それの陣の中にあっちの親玉が入ってきおったからタマちゃんに陰陽師らしゅう仕事をしてもらってるんやで】
今時の若い子にはペンタグラムなんて言い方した方が理解が早いかなとは思いますけどね・・・何も言いますまい。今時『京の都』とか時代劇でしか聞けないのにね。
【なんや、あんさん。タマちゃんの旦那さんや思うて優しゅうしてやったんに何ぞ文句でもあるんかい!】
まぁ、なんて斜っ端な神様なんでしょう。
【アホゥ、庶民的と言わんかい、庶民的と】
段々付き合いが長くなると、やさぐれ方が半端ない事に気付かされるんですけどね。
「それから説明し終わった風な空気を出してますけど『五芒星』と『仕事をしている』で何を解れと?それとも門外不出の大事業をしてるんですか、狐塚さんは」
【なんや、そんな事も解らんのかい。ちっ、近頃の霊能者は碌々勉強もせぇへんな】
「何度もお言葉を返すようですが、僕がちゃんと貴女たちが見えるようになってからまだ半年程度なんですけどね。それから修行は一切やった事ありませんから知識は皆無です」
《ウチも知りたいんだけど。
妖怪も昇天させるほどの“退魔封滅陣”ってなんなのさ》
おお、口が達者なアンジェが参戦してくれたから話が進むぞ・・・なんて思ってたらさっきまで僕たちが悪霊たちと戦っていた建物から目がつぶれそうなほどの明るさで光の柱が立ち、『オォォォ・・・』と微かな断末魔の雄たけびを残して悪霊の気配が消えた。

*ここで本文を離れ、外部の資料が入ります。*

(** * setup_remote.py: the command runner and the provisioning sequence

    A shallow embedding of [src/setup_remote.py].  Python text is a list of
    Unicode code points, the bytes read from a remote channel are a list of
    [byte], Python integers are [Z].  The script's effects (what it prints,
    which operations it invokes on the SSH client) are threaded through an
    explicit state; raised exceptions are an outcome of a computation.

    What the embedding takes from outside the script.  The text methods
    ([strip], [split], [join], slicing, [str] of an integer) and the UTF-8
    decoder follow the Python runtime.  The remote host is a parameter: it
    decides whether [connect] and each [exec_command] return or raise, and
    what a channel yields.  The standard output of the process is a parameter
    too: [print] raises the encoding error of a text it cannot encode.  The
    failures of the SSH library are exceptions of classes under [Exception];
    [set_missing_host_key_policy] and [close] do not fail. *)

From Stdlib Require Import String Ascii Strings.Byte DecimalString.
From Stdlib Require Import NArith ZArith Lia Bool List.
Import ListNotations.

Set Implicit Arguments.

(** ** Python text *)

(** A character is its code point ([ord c]); a [str] is the list of them. *)
Definition char := N.
Definition str := list char.
Definition bytes := list byte.

(** A literal of the source, written as a Rocq string (the literals of the
    script are all ASCII). *)
Definition py (s : string) : str :=
  map (fun a => N_of_ascii a) (list_ascii_of_string s).

Definition LF : char := 10%N.
Definition CR : char := 13%N.
Definition TAB : char := 9%N.

(** [c in s] for a one-character [c]. *)
Definition char_in (c : char) (s : str) : bool := existsb (N.eqb c) s.

(** [str.isspace] on one character: the code points Python treats as
    whitespace. *)
Definition isspace (c : char) : bool :=
  ((9 <=? c) && (c <=? 13) || (28 <=? c) && (c <=? 32)
   || (c =? 133) || (c =? 160) || (c =? 5760)
   || (8192 <=? c) && (c <=? 8202)
   || (c =? 8232) || (c =? 8233) || (c =? 8239) || (c =? 8287)
   || (c =? 12288))%N.

Fixpoint lstrip (s : str) : str :=
  match s with
  | [] => []
  | c :: s' => if isspace c then lstrip s' else s
  end.

Definition rstrip (s : str) : str := rev (lstrip (rev s)).

(** [s.strip()] *)
Definition strip (s : str) : str := rstrip (lstrip s).

(** [s.split(sep)] for a one-character separator: one field more than there
    are separators, so the empty text gives one empty field. *)
Fixpoint split (sep : char) (s : str) : list str :=
  match s with
  | [] => [[]]
  | c :: s' =>
      if (c =? sep)%N then [] :: split sep s'
      else match split sep s' with
           | l :: ls => (c :: l) :: ls
           | [] => [[c]]
           end
  end.

(** [sep.join(l)] *)
Fixpoint join (sep : str) (l : list str) : str :=
  match l with
  | [] => []
  | [x] => x
  | x :: l' => x ++ sep ++ join sep l'
  end.

(** [len(l)] *)
Definition len {A} (l : list A) : Z := Z.of_nat (length l).

(** [l[i:]], with Python's reading of a negative or too large index. *)
Definition slice_from {A} (i : Z) (l : list A) : list A :=
  let start := if (i <? 0)%Z then Z.max (len l + i) 0 else Z.min i (len l) in
  skipn (Z.to_nat start) l.

(** [str(n)] for an integer, as an f-string formats it. *)
Definition str_of_int (n : Z) : str := py (NilZero.string_of_int (Z.to_int n)).

(** [s * n] *)
Definition str_mul (s : str) (n : Z) : str := concat (repeat s (Z.to_nat n)).

(** A text is true in a condition when it is not empty. *)
Definition truthy (s : str) : bool :=
  match s with [] => false | _ :: _ => true end.

(** ** [bytes.decode('utf-8', errors='replace')] *)

(** The decoder reads one code point at a time; where the bytes are not
    well-formed UTF-8 it reports the longest ill-formed prefix as one
    malformed unit (a truncated sequence at the end of the input is one unit
    as a whole). *)
Inductive decoded : Type :=
| CodePoint (c : char)
| Malformed.

Definition is_continuation_byte (b : N) : bool :=
  ((128 <=? b) && (b <? 192))%N.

後に『シリウスの落ち武者』と呼ばれる事になる悪神の最期だった。
【おお、タマちゃんやり遂げたようやな。これでもう一安心や。
みんな、ごくろうさん!】
説明ババアは説明しないまま帰りやがった。職場放棄と日記に書いとこう。
それから、既に廃墟と言って差し支えない喫茶店から、葛葉嬢が這い出してきた。なんか昔の特撮で戦闘が終わった後、疲労困憊で戻ってくるヒーローみたいだな。
慌てて駆け寄ったけどどうやらケガはしていないらしい。
除霊で力を使い果たしたらしいから僕が葛葉嬢を背負ってこの場を立ち去る事にする。
背負うなんて出会った時以来だけど我慢してくれるかな?
「あぁ、旦那さまに背負って頂けるなんて私はなんて幸せ者なので御座いましょう。
このままあの世に旅立とうとも後悔は御座いませんわ」
物理的により精神的に重い娘だった。